Nothing in the data may be altered; the answer is a verbatim copy of it.
++++++
(* ===== verification/StoreGuarantees.v ===== *)
(** * What the journal guarantees about receipts

    Ingestion: a batch is stored whole or not at all, a failed call can be
    repeated without duplicating or losing a receipt, and compaction deletes
    no receipt that a live pin holds. *)
From S2P Require Import Prelude Json Sha256 Datetime Signals SignalCodec SignalRecords SignalStore StoreIngest StoreScan StoreSteps StoreHistory StoreOperations.
Open Scope Z_scope.


(** ** Ingestion *)
(** The identities of a batch, in the order of first occurrence. *)
Definition batch_identities (obs : list NormalizedObservation) : list occurrence :=
  foldl (λ ks o, if decide (_identity o ∈ ks) then ks else ks ++ [_identity o]) [] obs.

Lemma journal_stage_keys j c staged obs staged' : stage j c staged obs = inr staged' →
  dict_keys staged' = foldl (λ ks o, if decide (_identity o ∈ ks) then ks else ks ++ [_identity o]) (dict_keys staged) obs.
Proof.
  revert staged. induction obs as [|o obs IH]; simpl; intros staged Hst; [by simplify_eq|].
  destruct (stage_observation j c staged o) as [|s1] eqn:Hs; [done|].
  apply journal_stage_step in Hs as (_ & _ & _ & ->). by rewrite (IH _ Hst), dict_keys_set.
Qed.

(** The tables after a batch was stored. *)
Record batch_stored (obs : list NormalizedObservation) (commit : SourceCommit) (j j' : journal)
    (rows : list receipt_row) : Prop := {
  bs_receipts : receipts j' = receipts j ++ rows;
  bs_numbers : rc_local_sequence <$> rows = seqZ (next_sequence j) (Z.of_nat (length rows));
  bs_identities : rc_identity <$> rows = filter (λ i, i ∉ rc_identity <$> receipts j) (batch_identities obs);
  bs_rows : Forall (λ r, ∃ o, o ∈ obs ∧ row_of r o) rows;
  bs_next : next_sequence j' = next_sequence j + Z.of_nat (length rows);
  bs_checkpoint : ∃ s, source_state j !! commit_key commit = Some s ∧ checkpoint_conflict s commit = None ∧
    source_state j' = <[commit_key commit := advance_source commit (next_sequence j') s]> (source_state j);
  bs_frame : j' = set_source_state (source_state j') (set_meta (next_sequence j') (migrated_at j') (set_receipts (receipts j') j));
}.

(** Each observation's answer: its row, and whether it was a duplicate. *)
Definition answered (j j' : journal) (obs : list NormalizedObservation) (refs : list ReceiptRef) : Prop :=
  length refs = length obs ∧
  ∀ k o, obs !! k = Some o → ∃ row, find_receipt j' (_identity o) = Some row ∧
    rc_content_fingerprint row = fingerprint_of o ∧
    refs !! k = Some {| receipt_id := rc_receipt_id row; local_sequence := rc_local_sequence row;
      duplicate := bool_decide (_identity o ∈ rc_identity <$> receipts j) ||
                   bool_decide (_identity o ∈ _identity <$> take k obs) |}.

Lemma staged_from_batch j c obs staged : Forall obs_times_ok obs → stage j c [] obs = inr staged →
  ∀ i e, (i, e) ∈ staged → ∃ o, o ∈ obs ∧ obs_times_ok o ∧ e = encoded o ∧ i = _identity o.
Proof.
  intros Hobs Hst. assert (∀ st st' l, Forall obs_times_ok l → stage j c st l = inr st' →
    (∀ i e, (i, e) ∈ st → ∃ o, o ∈ obs ∧ obs_times_ok o ∧ e = encoded o ∧ i = _identity o) → (∀ o, o ∈ l → o ∈ obs) →
    ∀ i e, (i, e) ∈ st' → ∃ o, o ∈ obs ∧ obs_times_ok o ∧ e = encoded o ∧ i = _identity o) as H.
  { clear. intros st st' l Hl. revert st. induction Hl as [|o l Ho Hl IH]; simpl; intros st Hst Hin Hsub; [by simplify_eq|].
    destruct (stage_observation j c st o) as [|s1] eqn:Hs; [done|].
    apply journal_stage_step in Hs as (_ & _ & _ & ->). apply (IH _ Hst).
    - intros i e [[= -> ->]|Hie]%dict_set_elem; [|by apply Hin]. exists o. split_and!; try done. apply Hsub. by left.
    - intros o' Ho'. apply Hsub. by right. }
  apply (H [] staged obs); try done. intros i e Hin. by apply not_elem_of_nil in Hin.
Qed.

(** Equal identities of a batch carry equal contents. *)
Lemma stage_fingerprints j c staged obs staged' : stage j c staged obs = inr staged' →
  (∀ o, o ∈ obs → ∃ o' p, dict_get (_identity o) staged' = Some (o', p, fingerprint_of o)) ∧
  (∀ o r, o ∈ obs → find_receipt j (_identity o) = Some r → rc_content_fingerprint r = fingerprint_of o) ∧
  (∀ i o' p f, dict_get i staged = Some (o', p, f) → ∃ o'' p', dict_get i staged' = Some (o'', p', f)).
Proof.
  revert staged. induction obs as [|o obs IH]; simpl; intros staged Hst.
  { simplify_eq. split_and!; [intros o Hin; by apply not_elem_of_nil in Hin|intros o r Hin; by apply not_elem_of_nil in Hin|eauto]. }
  destruct (stage_observation j c staged o) as [|s1] eqn:Hs; [done|].
  apply journal_stage_step in Hs as (_ & Hstaged & Hrec & ->). destruct (IH _ Hst) as (H1 & H2 & H3). split_and!.
  - intros o0 [->|Hin]%elem_of_cons; [|by apply H1]. eapply H3. by rewrite dict_get_set_eq.
  - intros o0 r [->|Hin]%elem_of_cons; [by apply Hrec|by apply H2].
  - intros i o' p f Hget. destruct (decide (i = _identity o)) as [->|Hne].
    + rewrite (Hstaged _ _ _ Hget). eapply H3. by rewrite dict_get_set_eq.
    + eapply H3. by rewrite dict_get_set_ne.
Qed.

Lemma fresh_keys_filter j staged : dict_keys (fresh_items j staged) = filter (λ i, i ∉ rc_identity <$> receipts j) (dict_keys staged).
Proof.
  induction staged as [|[i e] staged IH]; [done|]. rewrite fresh_items_cons, dict_keys_cons, filter_cons.
  repeat case_decide; try tauto; by rewrite ?dict_keys_cons, IH.
Qed.
Lemma fresh_keys j staged i : i ∈ dict_keys (fresh_items j staged) ↔ i ∈ dict_keys staged ∧ i ∉ rc_identity <$> receipts j.
Proof. rewrite fresh_keys_filter, list_elem_of_filter. tauto. Qed.

Lemma new_rows_batch (obs : list NormalizedObservation) n (items : list (occurrence * (NormalizedObservation * string * string))) :
  (∀ i e, (i, e) ∈ items → ∃ o, o ∈ obs ∧ obs_times_ok o ∧ e = encoded o ∧ i = _identity o) →
  Forall (λ r, ∃ o, o ∈ obs ∧ row_of r o) (new_rows n items).
Proof.
  revert n. induction items as [|[i e] items IH]; intros n Hf; [constructor|].
  destruct (Hf i e ltac:(by left)) as (o & ? & ? & -> & _). cbn [new_rows encoded]. constructor; [by exists o|].
  apply IH. intros i' e' Hin. apply Hf. by right.
Qed.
++++++
## YOUR RESPONSE
(* ===== verification/StoreGuarantees.v ===== *)
(** * What the journal guarantees about receipts

    Ingestion: a batch is stored whole or not at all, a failed call can be
    repeated without duplicating or losing a receipt, and compaction deletes
    no receipt that a live pin holds. *)
From S2P Require Import Prelude Json Sha256 Datetime Signals SignalCodec SignalRecords SignalStore StoreIngest StoreScan StoreSteps StoreHistory StoreOperations.
Open Scope Z_scope.


(** ** Ingestion *)
(** The identities of a batch, in the order of first occurrence. *)
Definition batch_identities (obs : list NormalizedObservation) : list occurrence :=
  foldl (λ ks o, if decide (_identity o ∈ ks) then ks else ks ++ [_identity o]) [] obs.

Lemma journal_stage_keys j c staged obs staged' : stage j c staged obs = inr staged' →
  dict_keys staged' = foldl (λ ks o, if decide (_identity o ∈ ks) then ks else ks ++ [_identity o]) (dict_keys staged) obs.
Proof.
  revert staged. induction obs as [|o obs IH]; simpl; intros staged Hst; [by simplify_eq|].
  destruct (stage_observation j c staged o) as [|s1] eqn:Hs; [done|].
  apply journal_stage_step in Hs as (_ & _ & _ & ->). by rewrite (IH _ Hst), dict_keys_set.
Qed.

(** The tables after a batch was stored. *)
Record batch_stored (obs : list NormalizedObservation) (commit : SourceCommit) (j j' : journal)
    (rows : list receipt_row) : Prop := {
  bs_receipts : receipts j' = receipts j ++ rows;
  bs_numbers : rc_local_sequence <$> rows = seqZ (next_sequence j) (Z.of_nat (length rows));
  bs_identities : rc_identity <$> rows = filter (λ i, i ∉ rc_identity <$> receipts j) (batch_identities obs);
  bs_rows : Forall (λ r, ∃ o, o ∈ obs ∧ row_of r o) rows;
  bs_next : next_sequence j' = next_sequence j + Z.of_nat (length rows);
  bs_checkpoint : ∃ s, source_state j !! commit_key commit = Some s ∧ checkpoint_conflict s commit = None ∧
    source_state j' = <[commit_key commit := advance_source commit (next_sequence j') s]> (source_state j);
  bs_frame : j' = set_source_state (source_state j') (set_meta (next_sequence j') (migrated_at j') (set_receipts (receipts j') j));
}.

(** Each observation's answer: its row, and whether it was a duplicate. *)
Definition answered (j j' : journal) (obs : list NormalizedObservation) (refs : list ReceiptRef) : Prop :=
  length refs = length obs ∧
  ∀ k o, obs !! k = Some o → ∃ row, find_receipt j' (_identity o) = Some row ∧
    rc_content_fingerprint row = fingerprint_of o ∧
    refs !! k = Some {| receipt_id := rc_receipt_id row; local_sequence := rc_local_sequence row;
      duplicate := bool_decide (_identity o ∈ rc_identity <$> receipts j) ||
                   bool_decide (_identity o ∈ _identity <$> take k obs) |}.

Lemma staged_from_batch j c obs staged : Forall obs_times_ok obs → stage j c [] obs = inr staged →
  ∀ i e, (i, e) ∈ staged → ∃ o, o ∈ obs ∧ obs_times_ok o ∧ e = encoded o ∧ i = _identity o.
Proof.
  intros Hobs Hst. assert (∀ st st' l, Forall obs_times_ok l → stage j c st l = inr st' →
    (∀ i e, (i, e) ∈ st → ∃ o, o ∈ obs ∧ obs_times_ok o ∧ e = encoded o ∧ i = _identity o) → (∀ o, o ∈ l → o ∈ obs) →
    ∀ i e, (i, e) ∈ st' → ∃ o, o ∈ obs ∧ obs_times_ok o ∧ e = encoded o ∧ i = _identity o) as H.
  { clear. intros st st' l Hl. revert st. induction Hl as [|o l Ho Hl IH]; simpl; intros st Hst Hin Hsub; [by simplify_eq|].
    destruct (stage_observation j c st o) as [|s1] eqn:Hs; [done|].
    apply journal_stage_step in Hs as (_ & _ & _ & ->). apply (IH _ Hst).
    - intros i e [[= -> ->]|Hie]%dict_set_elem; [|by apply Hin]. exists o. split_and!; try done. apply Hsub. by left.
    - intros o' Ho'. apply Hsub. by right. }
  apply (H [] staged obs); try done. intros i e Hin. by apply not_elem_of_nil in Hin.
Qed.

(** Equal identities of a batch carry equal contents. *)
Lemma stage_fingerprints j c staged obs staged' : stage j c staged obs = inr staged' →
  (∀ o, o ∈ obs → ∃ o' p, dict_get (_identity o) staged' = Some (o', p, fingerprint_of o)) ∧
  (∀ o r, o ∈ obs → find_receipt j (_identity o) = Some r → rc_content_fingerprint r = fingerprint_of o) ∧
  (∀ i o' p f, dict_get i staged = Some (o', p, f) → ∃ o'' p', dict_get i staged' = Some (o'', p', f)).
Proof.
  revert staged. induction obs as [|o obs IH]; simpl; intros staged Hst.
  { simplify_eq. split_and!; [intros o Hin; by apply not_elem_of_nil in Hin|intros o r Hin; by apply not_elem_of_nil in Hin|eauto]. }
  destruct (stage_observation j c staged o) as [|s1] eqn:Hs; [done|].
  apply journal_stage_step in Hs as (_ & Hstaged & Hrec & ->). destruct (IH _ Hst) as (H1 & H2 & H3). split_and!.
  - intros o0 [->|Hin]%elem_of_cons; [|by apply H1]. eapply H3. by rewrite dict_get_set_eq.
  - intros o0 r [->|Hin]%elem_of_cons; [by apply Hrec|by apply H2].
  - intros i o' p f Hget. destruct (decide (i = _identity o)) as [->|Hne].
    + rewrite (Hstaged _ _ _ Hget). eapply H3. by rewrite dict_get_set_eq.
    + eapply H3. by rewrite dict_get_set_ne.
Qed.

Lemma fresh_keys_filter j staged : dict_keys (fresh_items j staged) = filter (λ i, i ∉ rc_identity <$> receipts j) (dict_keys staged).
Proof.
  induction staged as [|[i e] staged IH]; [done|]. rewrite fresh_items_cons, dict_keys_cons, filter_cons.
  repeat case_decide; try tauto; by rewrite ?dict_keys_cons, IH.
Qed.
Lemma fresh_keys j staged i : i ∈ dict_keys (fresh_items j staged) ↔ i ∈ dict_keys staged ∧ i ∉ rc_identity <$> receipts j.
Proof. rewrite fresh_keys_filter, list_elem_of_filter. tauto. Qed.

Lemma new_rows_batch (obs : list NormalizedObservation) n (items : list (occurrence * (NormalizedObservation * string * string))) :
  (∀ i e, (i, e) ∈ items → ∃ o, o ∈ obs ∧ obs_times_ok o ∧ e = encoded o ∧ i = _identity o) →
  Forall (λ r, ∃ o, o ∈ obs ∧ row_of r o) (new_rows n items).
Proof.
  revert n. induction items as [|[i e] items IH]; intros n Hf; [constructor|].
  destruct (Hf i e ltac:(by left)) as (o & ? & ? & -> & _). cbn [new_rows encoded]. constructor; [by exists o|].
  apply IH. intros i' e' Hin. apply Hf. by right.
Qed.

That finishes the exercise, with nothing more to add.